O conto contrapõe a hipocrisia e a crueldade dos adultos, forçando uma diferenciação entre as pessoas, e a inocência das crianças menores, as duas caçulas que, mesmo sendo diferentes, são, em essência, duas crianças querendo brincar. E isso de ser criança e querer interagir, fala mais alto que qualquer imposição sem sentido. Mas a denúncia social é sutilmente construída na narrativa. A violência e a crueldade da expulsão das crianças do quintal contrasta com a sensibilidade das duas meninas pobres, sentadas à beira da estrada, rememorando a beleza do brinquedo que acabaram de ver clandestinamente. 
Desde a primeira vez que eu li esse conto eu fico intrigada com o pronome possessivo para designar Else. Porque o narrador a chama de “nossa” Else? Será que tem um outro conto da Mansfield em que Else se torna criada dessas personagens, ou convive com elas de outra forma? Pra vocês, o que significa esse “nossa”? Deixem a opinião de vocês nos comentários.

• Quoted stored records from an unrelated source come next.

(* ===== verification/Shared.v ===== *)
(** * Behaviour shared by the adapters (src/internal/adapters/shared)

    The apply loops, the ownership tag, the extraction of fields from the
    services' resources, health and authentication. *)
From S2P Require Export Diff Http.

(** ** apply.go *)

Section apply.
Context {W : Type}.
Abbreviation ApplyFunc := (Change → M W unit).

Definition countApplied (r : ApplyResult) : ApplyResult :=
  mkApplyResult (ar_Applied r + 1) (ar_Failed r) (ar_Skipped r) (ar_Errors r).
Definition countFailed (change : Change) (e : error) (r : ApplyResult) : ApplyResult :=
  mkApplyResult (ar_Applied r) (ar_Failed r + 1) (ar_Skipped r)
    (ar_Errors r ++ [mkApplyError change e]).

(** The body of each of the three loops. *)
Definition applyOne (f : ApplyFunc) (result : ApplyResult) (change : Change) : M W ApplyResult :=
  let* r := attempt (f change) in
  match r with
  | inl _ => ret (countApplied result)
  | inr e => ret (countFailed change e result)
  end.

Definition ApplyChanges (changes : ChangeSet) (createFn updateFn deleteFn : ApplyFunc)
    : M W ApplyResult :=
  let* result := forRange (applyOne createFn) emptyApplyResult (cs_Creates changes) in
  let* result := forRange (applyOne updateFn) result (cs_Updates changes) in
  forRange (applyOne deleteFn) result (cs_Deletes changes).
End apply.

(** ** The loop of the adapters' Discover

    The distinct non-empty names, in the order of their first occurrence. *)
Definition distinctNames (names : list string) : list string :=
  (foldl (λ (st : list string * gset string) name,
    if negb (String.eqb name "") && negb (name ∈? st.2) then (st.1 ++ [name], {[name]} ∪ st.2) else st)
    ([], ∅) names).1.

(** ** applydirect.go *)

Record ImportListStats := mkImportListStats {
  ils_Created : Z;
  ils_Updated : Z;
  ils_Deleted : Z;
  ils_Skipped : Z;
  ils_Errors : list error }.

Section apply_direct.
Context {W : Type}.

(** Each callback is optional; the statistics are a pointer. *)
Record DirectApplyCallbacks := mkDirectApplyCallbacks {
  dac_ApplyImportLists : option (M W (option ImportListStats));
  dac_ApplyMediaManagement : option (M W unit);
  dac_ApplyAuthentication : option (M W unit) }.

Definition resourceChange (resourceType : string) : Change := mkChange resourceType "" None PNil.

Definition directImportLists (lists : list ImportListIR) (cb : option (M W (option ImportListStats)))
    (result : ApplyResult) : M W ApplyResult :=
  match cb, lists with
  | Some f, _ :: _ =>
      let* r := attempt f in
      match r with
      | inr e => ret (countFailed (resourceChange ResourceImportList)
                        ("failed to apply import lists: " +:+ e)%string result)
      | inl None => ret result
      | inl (Some stats) =>
          let result := mkApplyResult
            (ar_Applied result + (ils_Created stats + ils_Updated stats + ils_Deleted stats))
            (ar_Failed result) (ar_Skipped result + ils_Skipped stats) (ar_Errors result) in
          ret (foldl (λ result e, countFailed (resourceChange ResourceImportList) e result)
                 result (ils_Errors stats))
      end
  | _, _ => ret result
  end.

(** The blocks for media management and authentication, which differ in the
    pointer they test and the resource type they report. *)
Definition directConfig {A} (resourceType : string) (config : option A) (cb : option (M W unit))
    (result : ApplyResult) : M W ApplyResult :=
  match cb, config with
  | Some f, Some _ =>
      let* r := attempt f in
      match r with
      | inr e => ret (countFailed (resourceChange resourceType) e result)
      | inl _ => ret (countApplied result)
      end
  | _, _ => ret result
  end.

Definition ApplyDirect (ir : IR) (callbacks : DirectApplyCallbacks) : M W ApplyResult :=
  let* result := directImportLists (ir_ImportLists ir) (dac_ApplyImportLists callbacks)
                   emptyApplyResult in
  let* result := directConfig ResourceMediaManagement (ir_MediaManagement ir)
                   (dac_ApplyMediaManagement callbacks) result in
  directConfig ResourceAuthentication (ir_Authentication ir)
    (dac_ApplyAuthentication callbacks) result.
End apply_direct.
Arguments DirectApplyCallbacks W : clear implicits.

(** ** clients.go *)

Definition dc_set_Host (v : string) (d : DownloadClientIR) : DownloadClientIR :=
  let '(mkDownloadClientIR a b c e f g h i _ k l m n o p) := d in
  mkDownloadClientIR a b c e f g h i v k l m n o p.
Definition dc_set_Port (v : Z) (d : DownloadClientIR) : DownloadClientIR :=
  let '(mkDownloadClientIR a b c e f g h i j _ l m n o p) := d in
  mkDownloadClientIR a b c e f g h i j v l m n o p.
Definition dc_set_UseTLS (v : bool) (d : DownloadClientIR) : DownloadClientIR :=
  let '(mkDownloadClientIR a b c e f g h i j k _ m n o p) := d in
  mkDownloadClientIR a b c e f g h i j k v m n o p.
Definition dc_set_Username (v : string) (d : DownloadClientIR) : DownloadClientIR :=
  let '(mkDownloadClientIR a b c e f g h i j k l _ n o p) := d in
  mkDownloadClientIR a b c e f g h i j k l v n o p.
Definition dc_set_Password (v : string) (d : DownloadClientIR) : DownloadClientIR :=
  let '(mkDownloadClientIR a b c e f g h i j k l m _ o p) := d in
  mkDownloadClientIR a b c e f g h i j k l m v o p.
Definition dc_set_Category (v : string) (d : DownloadClientIR) : DownloadClientIR :=
  let '(mkDownloadClientIR a b c e f g h i j k l m n _ p) := d in
  mkDownloadClientIR a b c e f g h i j k l m n v p.
Definition dc_set_Directory (v : string) (d : DownloadClientIR) : DownloadClientIR :=
  let '(mkDownloadClientIR a b c e f g h i j k l m n o _) := d in
  mkDownloadClientIR a b c e f g h i j k l m n o v.

(** [if v, ok := f.Value.(T); ok { set(v) }] *)
Definition ifString {A} (set : string → A → A) (v : any) (a : A) : A :=
  match v with VString s => set s a | _ => a end.
Definition ifBool {A} (set : bool → A → A) (v : any) (a : A) : A :=
  match v with VBool b => set b a | _ => a end.
Definition ifFloat {A} (set : float64 → A → A) (v : any) (a : A) : A :=
  match v with VFloat f => set f a | _ => a end.

Definition extractDownloadClientField (categoryFieldNames : list string) (ir : DownloadClientIR)
    (f : Field) : DownloadClientIR :=
  switch (f_Name f) [
    (["host"], ifString dc_set_Host (f_Value f) ir);
    (["port"], ifFloat (λ v, dc_set_Port (int_of_float64 v)) (f_Value f) ir);
    (["useSsl"], ifBool dc_set_UseTLS (f_Value f) ir);
    (["username"], ifString dc_set_Username (f_Value f) ir);
    (["password"], ifString dc_set_Password (f_Value f) ir);
    (["directory"], ifString dc_set_Directory (f_Value f) ir)]
    (if existsb (String.eqb (f_Name f)) categoryFieldNames
     then ifString dc_set_Category (f_Value f) ir else ir).

Definition ExtractDownloadClientFields (fields : list Field) (ir : DownloadClientIR)
    (categoryFieldNames : list string) : DownloadClientIR :=
  foldl (extractDownloadClientField categoryFieldNames) ir fields.

Definition idx_set_URL (v : string) (d : IndexerIR) : IndexerIR :=
  let '(mkIndexerIR a b c e f g _ i j k l m n o p) := d in
  mkIndexerIR a b c e f g v i j k l m n o p.
Definition idx_set_APIKey (v : string) (d : IndexerIR) : IndexerIR :=
  let '(mkIndexerIR a b c e f g h _ j k l m n o p) := d in
  mkIndexerIR a b c e f g h v j k l m n o p.
Definition idx_set_Categories (v : list Z) (d : IndexerIR) : IndexerIR :=
  let '(mkIndexerIR a b c e f g h i _ k l m n o p) := d in
  mkIndexerIR a b c e f g h i v k l m n o p.
Definition idx_set_MinimumSeeders (v : Z) (d : IndexerIR) : IndexerIR :=
  let '(mkIndexerIR a b c e f g h i j _ l m n o p) := d in
  mkIndexerIR a b c e f g h i j v l m n o p.
Definition idx_set_SeedRatio (v : float64) (d : IndexerIR) : IndexerIR :=
  let '(mkIndexerIR a b c e f g h i j k _ m n o p) := d in
  mkIndexerIR a b c e f g h i j k v m n o p.
Definition idx_set_SeedTimeMinutes (v : Z) (d : IndexerIR) : IndexerIR :=
  let '(mkIndexerIR a b c e f g h i j k l _ n o p) := d in
  mkIndexerIR a b c e f g h i j k l v n o p.

(** The categories of the field's list that are numbers, appended in order. *)
Definition appendCategories (v : any) (ir : IndexerIR) : IndexerIR :=
  match v with
  | VList l =>
      foldl (λ ir cat, match cat with
        | VFloat n => idx_set_Categories (idx_Categories ir ++ [int_of_float64 n]) ir
        | _ => ir
        end) ir l
  | _ => ir
  end.

Definition extractIndexerField (ir : IndexerIR) (f : Field) : IndexerIR :=
  switch (f_Name f) [
    (["baseUrl"], ifString idx_set_URL (f_Value f) ir);
    (["apiKey"], ifString idx_set_APIKey (f_Value f) ir);
    (["categories"], appendCategories (f_Value f) ir);
    (["minimumSeeders"], ifFloat (λ v, idx_set_MinimumSeeders (int_of_float64 v)) (f_Value f) ir);
    (["seedCriteria.seedRatio"], ifFloat idx_set_SeedRatio (f_Value f) ir);
    (["seedCriteria.seedTime"], ifFloat (λ v, idx_set_SeedTimeMinutes (int_of_float64 v)) (f_Value f) ir)]
    ir.

Definition ExtractIndexerFields (fields : list Field) (ir : IndexerIR) : IndexerIR :=
  foldl extractIndexerField ir fields.

(** ** tags.go *)

Definition OwnershipTagName : string := "nebularr-managed".

Definition HasTag (tags : list Z) (tagID : Z) : bool := existsb (λ t, t =? tagID) tags.

Definition quoted (s : string) : string := (String "034" s +:+ String "034" "")%string.

Section service.
Context {S : Type} `{Service S}.

Definition GetOwnershipTagID (c : Client) (apiVersion : string) : M S Z :=
  let* tags := wrapErr (λ e, "failed to get tags: " +:+ e)%string
                 (Get (list TagResource) c ("/api/" +:+ apiVersion +:+ "/tag")) in
  match list_find (λ tag, tag_Label tag = OwnershipTagName) tags with
  | Some (_, tag) => ret (tag_ID tag)
  | None => fail ("ownership tag " +:+ quoted OwnershipTagName +:+ " not found")%string
  end.

Definition EnsureOwnershipTag (c : Client) (apiVersion : string) : M S Z :=
  let* r := attempt (GetOwnershipTagID c apiVersion) in
  match r with
  | inl tagID => ret tagID
  | inr _ =>
      let* created := wrapErr (λ e, "failed to create ownership tag: " +:+ e)%string
        (PostResult TagResource c ("/api/" +:+ apiVersion +:+ "/tag") (mkTagResource 0 OwnershipTagName)) in
      ret (tag_ID created)
  end.

(** ** health.go *)

(** The loop over the checks: [Healthy] is cleared by an error. *)
Definition addHealthCheck (status : HealthStatus) (check : HealthResource) : HealthStatus :=
  let issueType := switch (hr_Type check) [
      (["error"], HealthIssueTypeError); (["warning"], HealthIssueTypeWarning)]
      HealthIssueTypeNotice in
  {| hs_Healthy := if String.eqb (hr_Type check) "error" then false else hs_Healthy status;
     hs_Issues := hs_Issues status ++
       [mkHealthIssue (hr_Source check) issueType (hr_Message check) (hr_WikiURL check)] |}.

Definition GetHealth (c : Client) (apiVersion : string) : M S HealthStatus :=
  let* healthChecks := wrapErr (λ e, "failed to get health: " +:+ e)%string
    (Get (list HealthResource) c ("/api/" +:+ apiVersion +:+ "/health")) in
  ret (foldl addHealthCheck (mkHealthStatus true []) healthChecks).

(** ** mediamanagement.go *)

Definition FetchConfig (T : Type) `{FromJSON T} (c : Client) (apiPath : string) : M S T :=
  wrapErr (λ e, "failed to get config from " +:+ apiPath +:+ ": " +:+ e)%string (Get T c apiPath).

Definition UpdateConfig {T : Type} `{FromJSON T} `{ToJSON T} (c : Client) (apiPath : string) (id : Z)
    (config : T) : M S unit :=
  PutResult T c (apiPath +:+ "/" +:+ Itoa id) config ;;; ret tt.

(** ** authentication.go *)

Definition MapAuthMethod (method : string) : string :=
  switch method [
    (["none"], "None"); (["forms"], "Forms"); (["basic"], "Basic"); (["external"], "External")]
    "None".

Definition MapAuthRequired (required : string) : string :=
  switch required [
    (["enabled"], "Enabled"); (["disabledForLocalAddresses"], "DisabledForLocalAddresses")]
    "Enabled".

A história termina com o silêncio das excluídas sentadas na estrada, olhando para além dos campos. E mais uma vez há um contraste entre os gritos da tia que as expulsou do quintal, a voz esganiçada das garotas da escola quando humilham as duas, e o silêncio de quem não têm mais nada pra se defender. O autoritarismo é exercido pela imposição do silêncio nessa história. Isabel, a irmã mais velha, é autoritária e determina que é ela que vai contar da casa de bonecas no colégio. As outras duas irmãs respondem com silêncio. As filhas da lavadeira são proibidas de falar com as outras crianças, por serem pobres. São punidas, portanto, com o silêncio. Mas se fazem ouvintes, porque isso ninguém poderia impedir. Por outro lado, o silêncio guarda algo de sagrado. No início do conto, o silêncio é associado a Deus quando passeia com um anjo.
Hoje eu li o conto “A casa de boneca”, de Katherine Mansfield, com autorização da tradutora Denise Bottmann e publicado pela L&PM Pocket. Espero que vocês tenham gostado e queiram descobrir mais sobre essa escritora. 
	Cuidem-se, usem máscara, fiquem bem e até o próximo episódio do Literatura Oral.